Examine all of your habits and see if you can improve on them in any way. This is probably one of the easiest tips to implement on this how to save money list.

Ways to save more money in regards to electricity and water:

  • Turn off lights when you’re not in the room.
  • Don’t let the water run while you’re brushing your teeth or doing the dishes.
  • Unplug appliances that aren’t being used.
  • Turn your thermostat one or two degrees higher in the summer, and one or two degrees lower in the winter.
  • Take shorter showers.

4. Look at all of your bills for the past three months.

This tip on how to save money takes a little bit more time.

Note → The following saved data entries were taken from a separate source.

(* ===== verification/Config.v ===== *)
(** * The configuration (src/src/config.rs)

    [AppConfig::from_env] as a function of the process environment and the file
    system: the secrets, where each is looked for, how it is decoded, and what is
    refused. *)

From S2P Require Import Prelude Errors Constants Utf8 Validation Ip Base64url Crypto CryptoToy Keys.

#[local] Set Warnings "-clear-no-such-hyp".

(** What the process sees: [std::env::var] ([None] when a variable is not set or
    not Unicode), [fs::read] and [Path::exists]. *)
Record Host := {
  env_var : string -> option string;
  read_file : string -> option (list byte);
  file_exists : string -> bool
}.

(** ** std: [SocketAddr] and [i32] as text *)

Record SocketAddr := { sa_ip : IpAddr; sa_scope_id : Z; sa_port : Z }.

Definition read_uint (top : Z) (s : string) : option (Z * string) :=
  read_number 10 (slen s) top true s.

Definition read_port (s : string) : option (Z * string) :=
  match read_given_char ":" s with
  | Some rest => read_uint 65535 rest
  | None => None
  end.

Definition read_scope_id (s : string) : Z * string :=
  match read_given_char "%" s with
  | Some rest => match read_uint (2 ^ 32 - 1) rest with Some (z, rest) => (z, rest) | None => (0, s) end
  | None => (0, s)
  end.

Definition read_socket_addr_v4 (s : string) : option (SocketAddr * string) :=
  match read_ipv4_addr s with
  | Some ((a, b, c, d), rest) =>
      match read_port rest with
      | Some (port, rest) => Some ({| sa_ip := V4 a b c d; sa_scope_id := 0; sa_port := port |}, rest)
      | None => None
      end
  | None => None
  end.

Definition read_socket_addr_v6 (s : string) : option (SocketAddr * string) :=
  match read_given_char "[" s with
  | Some rest =>
      match read_ipv6_addr rest with
      | Some (ip, rest) =>
          let '(scope, rest) := read_scope_id rest in
          match read_given_char "]" rest with
          | Some rest =>
              match read_port rest with
              | Some (port, rest) => Some ({| sa_ip := ip; sa_scope_id := scope; sa_port := port |}, rest)
              | None => None
              end
          | None => None
          end
      | None => None
      end
  | None => None
  end.

(** [str::parse::<SocketAddr>()]. *)
Definition parse_socket_addr (s : string) : option SocketAddr :=
  match (match read_socket_addr_v4 s with Some r => Some r | None => read_socket_addr_v6 s end) with
  | Some (a, "") => Some a
  | _ => None
  end.

(** [str::parse::<i32>()]: a sign, and at least one digit. *)
Definition parse_i32 (s : string) : option Z :=
  let digits (sign : Z) (s : string) :=
    let '(v, n, rest) := read_digits 10 0 0 s in
    if (0 <? n) && String.eqb rest "" && in_i32b (sign * v) then Some (sign * v) else None in
  match s with
  | String c rest =>
      if Ascii.eqb c "+" then digits 1 rest
      else if Ascii.eqb c "-" then digits (-1) rest
      else digits 1 s
  | EmptyString => None
  end.

Example listen_default : parse_socket_addr "0.0.0.0:8080" =
  Some {| sa_ip := V4 0 0 0 0; sa_scope_id := 0; sa_port := 8080 |}.
Proof. reflexivity. Qed.
Example listen_v6 : parse_socket_addr "[::1%7]:443" =
  Some {| sa_ip := V6 0 0 0 0 0 0 0 1; sa_scope_id := 7; sa_port := 443 |}.
Proof. reflexivity. Qed.
Example listen_port_range : parse_socket_addr "127.0.0.1:65536" = None.
Proof. reflexivity. Qed.
Example i32_bounds :
  (parse_i32 "-2147483648", parse_i32 "+7", parse_i32 "2147483648", parse_i32 "-", parse_i32 " 1")
  = (Some i32_min, Some 7, None, None, None).
Proof. reflexivity. Qed.
(* ===== verification/LoginSpec.v ===== *)
(** * What the login handlers do

    The specification of each handler of [Login], on every branch: what it
    requires of the tables, what it leaves in them, what it sends, and the errors
    it can end in. *)

From S2P Require Import Prelude Errors Constants Utf8 Validation Base64url Json Jcs Strict.
From S2P Require Import Crypto Keys Wire Metadata Registration Assertion Revocation Matrix.
From S2P Require Import RoomPolicy Documents Ssrf Site Tables Statements World Spec Db Register Login.
From S2P Require Import Invariant Rows.

#[local] Set Warnings "-clear-no-such-hyp".

(** The moment up to which the events of a session are remembered. *)
Definition keep_until `{Env} (s : SessionRow) : Z := s_expires_at s.

Section Spec.
Context `{Base64Laws} `{CryptoLaws} `{JsonTextLaws} `{JsonReader} `{Env} `{!EnvLaws}.
Variable state : AppState.

Definition hash (text : string) (h : list byte) : Prop :=
  keyed_hash (st_lookup_pepper state) (as_bytes text) = Ok h.

Lemma hash_total text : exists h, keyed_hash (st_lookup_pepper state) (as_bytes text) = Ok h /\ hash text h.
Proof.
  destruct (keyed_hash_total (st_lookup_pepper state) (as_bytes text)) as (h & Hh & _).
  exists h. split; done.
Qed.

(** A text is sealed in a column. *)
Definition sealed (text : string) (ct : list byte) : Prop :=
  decrypt (st_at_rest state) ct = Ok (as_bytes text).

(** Texts of more than 64 KiB are beyond what the cipher is known to take. *)
Definition oversize (text : string) : Prop := 65536 < slen text.

Lemma spec_seal o text Q :
  state_wf state ->
  (oversize text -> Q (problem InternalError) o) -> (forall ct, sealed text ct -> Q (Ok ct) o) ->
  spec o (at_rest_encrypt state (as_bytes text)) Q.
Proof.
  intros Hs HO HQ. apply spec_at_rest_encrypt. intros n.
  destruct (encrypt _ _ _) as [ct|e] eqn:E; [by eapply HQ, at_rest_decrypt|].
  destruct (Z.le_gt_cases (slen text) 65536) as [Hl|Hl].
  - destruct (encrypt_total (st_at_rest state) (env_rand n 12) (as_bytes text)) as [ct Hct];
      [unfold blen; by rewrite env_rand_len|by rewrite blen_as_bytes|apply Hs|congruence].
  - unfold encrypt in E. destruct (aes_encrypt _ _ _); [done|]. injection E as <-. by apply HO.
Qed.

Lemma decrypt_err key b e : decrypt key b = Err e -> e = Problem InternalError.
Proof. unfold decrypt. case_if; [by intros [= <-]|]. destruct (aes_decrypt _ _ _); by intros [= <-]. Qed.

(** Opening a column that holds a text. *)
Lemma spec_open_text {A} o ct (k : string -> M A) Q :
  (open_text state (Some ct) = None -> Q (problem InternalError) o) ->
  (forall text, open_text state (Some ct) = Some text -> spec o (k text) Q) ->
  spec o (let! b := lift (decrypt (st_at_rest state) ct) in
          let! text := lift (ok_or (from_utf8 b) InternalError) in k text) Q.
Proof.
  unfold open_text. intros HN HQ. do 2 spec_step.
  destruct (decrypt _ ct) as [b|e] eqn:E; [|apply decrypt_err in E as ->; by apply HN].
  do 2 spec_step. destruct (from_utf8 b); [by apply HQ|by apply HN].
Qed.

Lemma spec_keep o s Q :
  row_wf s -> Q (Ok (s_expires_at s)) o ->
  spec o (lift (millis_to_utc (i64_add (s_exp s) REPLAY_GRACE_MS))) Q.
Proof. intros Hs HQ. apply spec_lift. unfold millis_to_utc. by rewrite (rw_keep s Hs). Qed.

Lemma token_over n : over cls_id 22 22 (Base64url.encode (env_rand n 16)).
Proof. eapply encode_over; [unfold blen; by rewrite env_rand_len|done]. Qed.

Lemma matching_spec domain sid nh s :
  matching domain sid nh s = true <-> s_domain s = domain /\ s_session_id s = sid /\ s_nonce_hash s = nh.
Proof.
  unfold matching, by_session. rewrite !andb_true_iff, !String.eqb_eq, bool_decide_eq_true. tauto.
Qed.

Lemma by_nonce_spec sid nh s :
  by_session_and_nonce sid nh s = true <-> s_session_id s = sid /\ s_nonce_hash s = nh.
Proof. unfold by_session_and_nonce. by rewrite andb_true_iff, String.eqb_eq, bool_decide_eq_true. Qed.

Lemma grant_match_spec domain h g :
  grant_match domain h g = true <-> g_domain g = domain /\ g_subject_hash g = h.
Proof. unfold grant_match. by rewrite andb_true_iff, String.eqb_eq, bool_decide_eq_true. Qed.


(** The three outcomes of a query. *)
Lemma query_cases {A} (p : A -> bool) l :
  NoDup l ->
  match query_opt (List.filter p l) with
  | Ok (Some s) => s ∈ l /\ p s = true /\ forall s', s' ∈ l -> p s' = true -> s' = s
  | Ok None => forall s, s ∈ l -> p s = false
  | Err e => e = Problem InternalError /\
      exists s s', s ∈ l /\ s' ∈ l /\ s <> s' /\ p s = true /\ p s' = true
  end.
Proof.
  intros Hl. assert (Hin : forall x, x ∈ List.filter p l <-> x ∈ l /\ p x = true).
  { intros x. by rewrite list_elem_of_In, filter_In, <- list_elem_of_In. }
  assert (Hd : NoDup (List.filter p l)) by by apply NoDup_ListNoDup, List.NoDup_filter, NoDup_ListNoDup.
  destruct (List.filter p l) as [|x [|y r]]; cbn.
  - intros s Hs. destruct (p s) eqn:E; [|done]. by destruct (not_elem_of_nil s); apply Hin.
  - destruct (proj1 (Hin x)) as [? ?]; [left|]. split_and!; [done..|]. intros y Hy Hp.
    by apply list_elem_of_singleton, Hin.
  - split; [done|]. exists x, y. apply NoDup_cons in Hd as [Hx _].
    destruct (proj1 (Hin x)) as [? ?]; [left|]. destruct (proj1 (Hin y)) as [? ?]; [right; left|].
    repeat split; try done. intros ->. apply Hx. left.
Qed.


(** A query on a key has no third outcome. *)
Lemma query_key {A B} (key : A -> B) (p : A -> bool) l :
  NoDup (List.map key l) -> (forall x y, p x = true -> p y = true -> key x = key y) ->
  match query_opt (List.filter p l) with
  | Ok (Some s) => s ∈ l /\ p s = true
  | Ok None => forall s, s ∈ l -> p s = false
  | Err e => False
  end.
Proof.
  intros Hk Hp. pose proof (query_cases p l (NoDup_fmap_1 key l Hk)) as Hq.
  destruct (query_opt _) as [[s|]|e]; [tauto|done|].
  destruct Hq as (_ & x & y & Hx & Hy & Hne & Hpx & Hpy). apply Hne, (key_inj key l); auto.
Qed.

Lemma unique_nodup d : unique d -> NoDup (db_sessions d).
Proof. intros U. eapply NoDup_fmap_1. apply U. Qed.

(** ** Looking up sessions and grants *)

(** The session a consent or a revocation names, by its id and nonce alone. *)
Definition session_named (sid nonce : string) (d : Db) (s : SessionRow) : Prop :=
  s ∈ db_sessions d /\ s_session_id s = sid /\ hash nonce (s_nonce_hash s).

Section Lookups.
Variables (db d : Db) (now : Z) (ns : list OutboundNotice) (ps : list SitePost).
Hypothesis Hd : db_wf d.

(** The session of a domain, an id and the hash of a nonce. *)
Lemma spec_get_matching domain sid nh Q :
  (fault -> Q (problem InternalError) (at_tx db now ns ps d)) ->
  ((forall s, ~ (s ∈ db_sessions d /\ matching domain sid nh s = true)) ->
     Q (Ok None) (at_tx db now ns ps d)) ->
  (forall s, s ∈ db_sessions d -> matching domain sid nh s = true ->
     (forall s', s' ∈ db_sessions d -> matching domain sid nh s' = true -> s' = s) ->
     Q (Ok (Some s)) (at_tx db now ns ps d)) ->
  spec (at_tx db now ns ps d) (get_matching domain sid nh) Q.
Proof.
  intros HF HN HS. apply spec_select; [done|].
  assert (Hk : forall x y, matching domain sid nh x = true -> matching domain sid nh y = true ->
    session_key x = session_key y).
  { intros x y (? & ? & ?)%matching_spec (? & ? & ?)%matching_spec. unfold session_key. congruence. }
  pose proof (query_key session_key _ (db_sessions d) (u_session_key _ (proj1 Hd)) Hk) as Hq.
  destruct (query_opt _) as [[s|]|e]; [| |done].
  - destruct Hq as [Hs Hm]. apply HS; [done..|]. intros s' Hs' Hm'.
    apply (key_inj session_key (db_sessions d)); [apply Hd|done..|by apply Hk].
  - apply HN. intros s (Hs & Hm). by rewrite Hq in Hm.
Qed.

Lemma spec_matching domain sid nonce nh Q :
  hash nonce nh -> (fault -> Q (problem InternalError) (at_tx db now ns ps d)) ->
  ((forall s, ~ (session_named sid nonce d s /\ s_domain s = domain)) ->
     Q (Ok None) (at_tx db now ns ps d)) ->
  (forall s, session_named sid nonce d s -> s_domain s = domain -> row_wf s -> nh = s_nonce_hash s ->
     (forall s', session_named sid nonce d s' -> s_domain s' = domain -> s' = s) ->
     Q (Ok (Some s)) (at_tx db now ns ps d)) ->
  spec (at_tx db now ns ps d) (get_matching domain sid nh) Q.
Proof.
  intros Hh HF HN HS.
  assert (Hm : forall s, s ∈ db_sessions d /\ matching domain sid nh s = true <->
    session_named sid nonce d s /\ s_domain s = domain).
  { intros s. rewrite matching_spec. unfold session_named, hash in *. intuition congruence. }
  apply spec_get_matching; [done|intros Hn; apply HN; intros s Hs%Hm; by apply (Hn s)|].
  intros s Hs Hp Honly. destruct (proj1 (Hm s)) as [? ?]; [done|].
  apply HS; [done|done|by eapply db_wf_row|by apply matching_spec in Hp as (_ & _ & ->)|].
  intros s' ??. destruct (proj2 (Hm s')); [done|]. by apply Honly.
Qed.
Lemma inv_step e tr w : inv tr w -> inv (e :: tr) (step state e w).
Proof.
  intros Hw. pose proof (inv_mono e tr w Hw) as Hw'. assert (He : e ∈ e :: tr) by left.
  destruct e as [route body|m|ok sdk rooms| |]; cbn [step].
  - apply inv_spec; [done|]. intros. by apply serve_origin.
  - apply inv_spec; [done|]. intros d ns ps Hd Ho _. unfold on_room_message.
    destruct (inbound_of _ m) as [ev|] eqn:E; [|by spec_step]. unfold dispatch_text.
    spec_step. apply spec_try. eapply spec_mono; [|by eapply inbound_origin]. intros r o Hs. by spec_step.
  - split; [apply keyed_run, Hw'|]. destruct Hw' as [_ Ho].
    assert (Hobs : obs (snd (on_sync state ok sdk rooms w)) = obs w); [|by rewrite Hobs].
    unfold on_sync. destruct ok; [|done]. by destruct (auto_join_invites _ _ _) as [acts [[]|]].
  - split; [apply keyed_run, Hw'|]. apply Hw'.
  - by apply tick_inv.
Qed.

Lemma inv_reachable tr w : reachable state tr w -> inv tr w.
Proof.
  induction 1 as [ready last|tr w e _ IH]; [|by apply inv_step].
  split; [apply keyed_initial|]. split; [done| |done]. split; constructor.
Qed.
End Origins.
(* ===== verification/Concurrent.v ===== *)
(** * Handlers that run side by side

    Requests, room messages and the delivery loop are tasks of one runtime, so the
    operations of their handlers interleave.  Here every event becomes a thread
    whose program performs one operation at a turn on the shared state.  What
    the threads share are the atomics and the committed tables; a transaction is
    its thread's own until it commits.

    Transactions are those of PostgreSQL at READ COMMITTED, the level the source
    leaves them at: a statement sees what is committed when it runs and what its
    own transaction wrote; a statement that needs a row or a key that another open
    transaction holds waits until that one is over, then works on the row as it
    is, but a SELECT does not see rows that were committed after it started. *)

From S2P Require Import Prelude Errors Constants Utf8 Base64url Json Strict Crypto Keys Metadata.
From S2P Require Import Registration Matrix RoomPolicy Ssrf Site Tables Statements World Db Register.
From S2P Require Import Login Queue Http Sync System.
From stdpp Require Import gmap.
#[local] Open Scope Z_scope.

(** ** Locks *)

Inductive Lock :=
  (** The row of a session, and the keys an INSERT of one reserves. *)
  | LRow (id : Z)
  | LSession (domain session_id : string)
  | LNonce (domain : string) (nonce_hash : list byte)
  (** A key of a replay ledger. *)
  | LText (l : Ledger) (value : string)
  | LChallenge (hash : list byte)
  (** The row of a grant, by its key, and an identifier that was drawn for one. *)
  | LGrant (domain : string) (subject_hash : list byte)
  | LGrantId (id : Z)
  (** The same of a delivery job. *)
  | LJti (jti : string)
  | LJobId (id : Z).

#[export] Instance Ledger_eq_dec : EqDecision Ledger.
Proof. solve_decision. Defined.
#[export] Instance Lock_eq_dec : EqDecision Lock.
Proof. solve_decision. Defined.

Definition grant_lock (g : GrantRow) : Lock := LGrant (g_domain g) (g_subject_hash g).

(** The rows a statement can see when it starts. *)
Record Snapshot := { sn_sessions : list Z; sn_grants : list Z }.

Definition snapshot_of (d : Db) : Snapshot :=
  {| sn_sessions := List.map s_id (db_sessions d); sn_grants := List.map g_id (db_grants d) |}.

(** A SELECT among the rows of its snapshot. *)
Definition within {A} (sn : Snapshot) (st : Stmt A) : Stmt A :=
  match st in Stmt A return Stmt A with
  | SelectSession lock p => SelectSession lock (fun s => p s && bool_decide (s_id s ∈ sn_sessions sn))
  | SelectGrant lock p => SelectGrant lock (fun g => p g && bool_decide (g_id g ∈ sn_grants sn))
  | st => st
  end.

(** What a statement waits for while another transaction holds it, on the tables
    its own transaction sees. *)
Definition waits_for {A} (st : Stmt A) (d : Db) : list Lock :=
  match st with
  | InsertSession n _ =>
      [LSession (ns_domain n) (ns_session_id n); LNonce (ns_domain n) (ns_nonce_hash n)]
  | SelectSession ForUpdate p => List.map (fun s => LRow (s_id s)) (List.filter p (db_sessions d))
  | UpdateSession id _ _ => [LRow id]
  | InsertText l value _ _ => [LText l value]
  | InsertChallenge hash _ => [LChallenge hash]
  | UpsertGrant domain sh _ _ _ _ _ => [LGrant domain sh]
  | SelectGrant ForUpdate p => List.map grant_lock (List.filter p (db_grants d))
  | SelectSession NoLock _ | SelectGrant NoLock _ => []
  | RevokeGrant id => List.map grant_lock (List.filter (fun g => g_id g =? id) (db_grants d))
  | InsertJob _ _ jti _ _ _ => [LJti jti]
  end.

(** An INSERT that finds its key taken does nothing. *)
Definition inserts {A} (st : Stmt A) (s : Seqs) (d : Db) : bool :=
  match st with
  | InsertSession n e =>
      negb (existsb (session_conflict (new_row n (seq_sessions s) e)) (db_sessions d))
  | InsertJob _ _ jti _ _ _ => negb (existsb (fun j => String.eqb (j_jti j) jti) (db_jobs d))
  | _ => true
  end.

(** What a statement holds once it is done, with the identifier it drew. *)
Definition locks_of {A} (st : Stmt A) (s : Seqs) (d : Db) : list Lock :=
  match st with
  | UpsertGrant _ _ _ _ _ _ _ => [LGrantId (seq_grants s)]
  | InsertJob _ _ _ _ _ _ => [LJobId (seq_jobs s)]
  | _ => []
  end ++
  if inserts st s d
  then match st with InsertSession _ _ => [LRow (seq_sessions s)] | _ => [] end ++ waits_for st d
  else [].

(** ** Transactions *)

(** A statement that succeeded, with the sequences it drew from, its answer, and
    whether it inserted what it was to insert. *)
Record Entry := {
  e_type : Type;
  e_stmt : Stmt e_type;
  e_seqs : Seqs;
  e_answer : e_type;
  e_inserted : bool
}.

(** What a transaction did so far, the locks it holds, and the snapshot of the
    statement it has started. *)
Record Transaction := {
  ct_started : Z;
  ct_log : list Entry;
  ct_locks : list Lock;
  ct_snapshot : option Snapshot
}.

Definition new_tx (now : Z) : Transaction :=
  {| ct_started := now; ct_log := []; ct_locks := []; ct_snapshot := None |}.

(** The tables with what a transaction wrote. *)
Definition effect (now : Z) (e : Entry) (d : Db) : Db :=
  if e_inserted e then (stmt_run (e_stmt e) now (e_seqs e) d).1.2 else d.
Definition replay (now : Z) (log : list Entry) (d : Db) : Db :=
  fold_left (fun d e => effect now e d) log d.
Definition view (t : Transaction) (d : Db) : Db := replay (ct_started t) (ct_log t) d.

(** Inside its transaction a thread sees the shared world with its own tables. *)
Definition enter (tx : option Transaction) (w : World) : World :=
  set_tx (option_map (fun t => {| tx_db := view t (w_db w); tx_now := ct_started t |}) tx) w.

(** A statement of a transaction as it runs, on the rows of its snapshot. *)
Definition running {A} (t : Transaction) (st : Stmt A) : Stmt A :=
  match ct_snapshot t with Some sn => within sn st | None => st end.

(** After a statement that succeeded; one that failed has changed nothing. *)
Definition logged {A} (st : Stmt A) (s : Seqs) (d : Db) (answer : result A) (t : Transaction) : Transaction := {|
  ct_started := ct_started t;
  ct_log := match answer with
            | Ok a =>
                ct_log t ++ [{| e_type := A; e_stmt := st; e_seqs := s; e_answer := a;
                                e_inserted := inserts st s d |}]
            | Err _ => ct_log t
            end;
  ct_locks := match answer with
              | Ok _ => ct_locks t ++ locks_of (running t st) s d
              | Err _ => ct_locks t
              end;
  ct_snapshot := None |}.

(** ** Threads *)

(** A task is a sequence of calls, each for the result of the one before. *)
Inductive Script :=
  | Done
  | Call {A} (m : M A) (k : result A -> Script).

(** The task as one program. *)
Fixpoint flatten (s : Script) : M unit :=
  match s with
  | Done => ret tt
  | Call m k => let! r := try m in flatten (k r)
  end.

Inductive Thread :=
  | Finished
  | Running {A} (prog : M A) (next : result A -> Script) (tx : option Transaction).

Definition start (s : Script) : Thread :=
  match s with Done => Finished | Call m k => Running m k None end.

Definition locks_held (t : Thread) : list Lock :=
  match t with Running _ _ (Some tx) => ct_locks tx | _ => [] end.

Record Runtime := { rt_world : World; rt_threads : list Thread }.

Section Turns.
Context `{Env}.

(** A statement whose turn it is for the first time takes its snapshot. *)
Definition begins {X} (o : Op X) (tx : option Transaction) (w : World) : option Transaction :=
  match o, tx with
  | Exec _, Some t =>
      match ct_snapshot t with
      | Some _ => None
      | None =>
          Some {| ct_started := ct_started t; ct_log := ct_log t; ct_locks := ct_locks t;
                  ct_snapshot := Some (snapshot_of (view t (w_db w))) |}
      end
  | _, _ => None
  end.

(** The operation with its statement restricted to the snapshot. *)
Definition bounded {X} (o : Op X) (tx : option Transaction) : Op X :=
  match o in Op X return Op X with
  | Exec st => Exec (match tx with Some t => running t st | None => st end)
  | o => o
  end.

(** A statement waits while others hold what it needs, unless it fails. *)
Definition blocked {X} (o : Op X) (tx : option Transaction) (w : World) (held : list Lock) : bool :=
  match o, tx with
  | Exec st, Some t =>
      env_sql (w_step w)
      && existsb (fun l => bool_decide (l ∈ held)) (waits_for (running t st) (view t (w_db w)))
  | _, _ => false
  end.

(** The thread's transaction after an operation. *)
Definition tx_after {X} (o : Op X) (tx : option Transaction) (w : World) : X -> option Transaction :=
  match o in Op X return X -> option Transaction with
  | Begin => fun up => if up then Some (new_tx (env_db_now (w_step w))) else tx
  | Exec st => fun answer => option_map (fun t => logged st (w_seqs w) (view t (w_db w)) answer t) tx
  | Drop | Commit | Rollback => fun _ => None
  | _ => fun _ => tx
  end.

(** One turn of a thread, when the others hold some locks. *)
Definition turn (held : list Lock) (t : Thread) (w : World) : option (Thread * World) :=
  match t with
  | Finished => None
  | Running (Ret r) next _ => Some (start (next r), w)
  | Running (Vis o k) next tx =>
      match begins o tx w with
      | Some t => Some (Running (Vis o k) next (Some t), w)
      | None =>
          if blocked o tx w held then None
          else
            let '(x, w') := perform (bounded o tx) (enter tx w) in
            Some (Running (k x) next (tx_after o tx w x), set_tx None w')
      end
  end.
End Turns.

Section Tasks.
Context `{Base64} `{Crypto} `{JsonText} `{JsonReader} `{Env}.
Variable state : AppState.

(** ** Tasks *)

Definition only {A} (m : M A) : Script := Call m (fun _ => Done).

(** The loop of [tick] over the claimed jobs: deliver, then close. *)
Fixpoint jobs_script (jobs : list DeliveryJob) : Script :=
  match jobs with
  | [] => Done
  | job :: rest =>
      Call (deliver state job) (fun outcome =>
        match outcome with
        | Ok _ =>
            Call (mark_delivered (j_id job)) (fun marked =>
              match marked with
              | Ok _ => Call (inc Deliveries) (fun _ => jobs_script rest)
              | Err _ => Done
              end)
        | Err _ =>
            if 8 <=? j_attempts job then
              Call (mark_failed (j_id job)) (fun marked =>
                match marked with Ok _ => jobs_script rest | Err _ => Done end)
            else jobs_script rest
        end)
  end.

Definition script_of (e : Event) : Script :=
  match e with
  | HttpRequest PostSiteSessions body =>
      if MAX_HTTP_BODY <? blen body then only (serve state PostSiteSessions body)
      else
        Call rate_limit_ok (fun r =>
          match r with
          | Ok ok => only (if negb ok then rate_limited else post_registration state body)
          | Err _ => Done
          end)
  | HttpRequest route body => only (serve state route body)
  | RoomEvent m => only (on_room_message state m)
  | SyncRound ok sdk rooms => only (on_sync state ok sdk rooms)
  | SyncEnded => only on_sync_ended
  | DeliveryTick =>
      Call (claim_due 10) (fun claimed =>
        match claimed with Ok jobs => jobs_script jobs | Err _ => Done end)
  end.

(** ** The runtime *)

(** What happens next: an event arrives, a thread has its turn, or a task is
    dropped, by a timeout or a connection that closed, and its transaction with
    it. *)
Inductive Choice := Arrive (e : Event) | Turn (i : nat) | Cancel (i : nat).

Definition held_by_others (i : nat) (threads : list Thread) : list Lock :=
  concat (List.map locks_held (delete i threads)).

Definition act (c : Choice) (s : Runtime) : option Runtime :=
  match c with
  | Arrive e =>
      Some {| rt_world := rt_world s; rt_threads := rt_threads s ++ [start (script_of e)] |}
  | Turn i =>
      t ← rt_threads s !! i;
      '(t', w) ← turn (held_by_others i (rt_threads s)) t (rt_world s);
      Some {| rt_world := w; rt_threads := <[i := t']> (rt_threads s) |}
  | Cancel i =>
      Some {| rt_world := rt_world s; rt_threads := <[i := Finished]> (rt_threads s) |}
  end.

Fixpoint run_schedule (l : list Choice) (s : Runtime) : option Runtime :=
  match l with
  | [] => Some s
  | c :: l => s' ← act c s; run_schedule l s'
  end.

Definition arrivals (c : Choice) : list Event := match c with Arrive e => [e] | _ => [] end.

Definition initial_runtime (sync_ready : bool) (last : Z) : Runtime :=
  {| rt_world := initial_world sync_ready last; rt_threads := [] |}.

(** The runtimes that any interleaving leads to, with the events that arrived. *)
Inductive interleaved : list Event -> Runtime -> Prop :=
  | inter_start ready last : interleaved [] (initial_runtime ready last)
  | inter_act tr s c s' : interleaved tr s -> act c s = Some s' -> interleaved (arrivals c ++ tr) s'.

(** ** One task at a time *)

(** A task that nobody interrupts makes the step of its event. *)
Lemma run_only {A} (m : M A) w : (flatten (only m) w).2 = (m w).2.
Proof. cbn [flatten only]. rewrite run_bind, run_try. by destruct (m w). Qed.

Lemma run_call {A} (m : M A) k w :
  (flatten (Call m k) w).2 = let '(r, w') := m w in (flatten (k r) w').2.
Proof. cbn [flatten]. rewrite run_bind, run_try. by destruct (m w). Qed.

Lemma run_jobs_script jobs w : (flatten (jobs_script jobs) w).2 = (run_jobs state jobs w).2.
Proof.
  revert w. induction jobs as [|j rest IH]; intros w; [done|]. cbn [jobs_script run_jobs]. rewrite run_call.
  unfold run_job. rewrite !run_bind, run_try. destruct (deliver state j w) as [[[]|e] w'].
  - rewrite run_call, run_bind. destruct (mark_delivered _ w') as [[[]|e] w2]; [|done].
    rewrite run_call. cbn. apply IH.
  - case_match; [|apply IH]. rewrite run_call. destruct (mark_failed _ w') as [[[]|e'] w2]; [apply IH|done].
Qed.

Lemma script_step e w : (flatten (script_of e) w).2 = step state e w.
Proof.
  destruct e as [[] body|m|ok sdk rooms| |]; try apply run_only.
  - cbn [script_of step]. case_match eqn:E; [apply run_only|]. rewrite run_call.
    unfold serve. rewrite E. unfold site_sessions. rewrite run_bind.
    destruct (rate_limit_ok w) as [[ok|e] w']; [apply run_only|done].
  - cbn [script_of step]. unfold process_once, tick. rewrite run_call, run_bind.
    destruct (claim_due 10 w) as [[jobs|e] w']; [apply run_jobs_script|done].
Qed.
End Tasks.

Examine all of your bills for frees, unused minutes, etc. You might be able to avoid some fees if you pay attention to fine print. You can also save money by downsizing your cellular plan if you consistently have extra minutes. Other things to look for: extra cable packages with channels that you rarely watch, unused gym memberships.

Most services have less pricy alternative. You can exercise outside or pay a cheaper rate at your city rec center rather than go to the gym. Netflix might be a better option for you instead of costly cable. You can also mow your lawn and clean your pool. Look at this examination as a spring cleaning of your finances.

5. Shop around.

Look for coupons and compare prices in the sale papers of the newspaper. If you’ve gone digital, check Facebook and Foursquare for specials on your smart phone before heading to check out. Sometimes restaurants, stores and even doctors offer discounts or freebies for checking in with social media.

6. Find free entertainment or discount days.

Is your city hosting any festivals, parades, concerts or other free events? Check out the official website and you’ll probably learn that there’s a lot going on in your city that you didn’t know about.

7. Try buying store brand or off-brand.

This applies to everything, from food to medicine to toiletries to clothes. If your physician doesn’t require that you take name-brand drugs, then try the generic brand.

Oftentimes, store brand food tastes the same, and toiletries like contact solution and mouthwash have the same main ingredients, making them very similar to name-brand items – they’re just packaged differently.

When buying clothes, try department stores instead of shopping at couture or specialty stores. Or try the next tip to save money…

8. Buy resale items.

Craigslist, Ebay, used car dealerships and consignment stores are all great ways to buy gently used items for less. Are you an avid reader? Go to Half Price Books instead of Barnes & Noble. Even better, trade books with your closest friends to get more bang for your buck.

9. Shop with a list (and only buy what’s on it).

When going to the grocery store, for example, always make a list and only buy things that are on it. This will save you from impulse buying and filling up your cart with items you won’t need.

10. Institute a waiting period for large purchases.

Put a ceiling on purchases that should require more time. You could decide that anything more than $45 requires a 48-hour waiting period before you can purchase it. This is especially helpful for impulse buyers. Your shopping bug might disappear during the days that follow, indicating that you didn’t really need the item—you just wanted it.

Another alternative is making it mandatory to discuss purchases that cost more than $45 with your partner. That opens a dialogue and will help you decide if you need the item. If you don’t have a significant other, find a friend or family member that will keep you in check.

If you can learn how to save money, you’ll be more adept to handling unexpected expenses when they pop up and you’ll be more stable financially.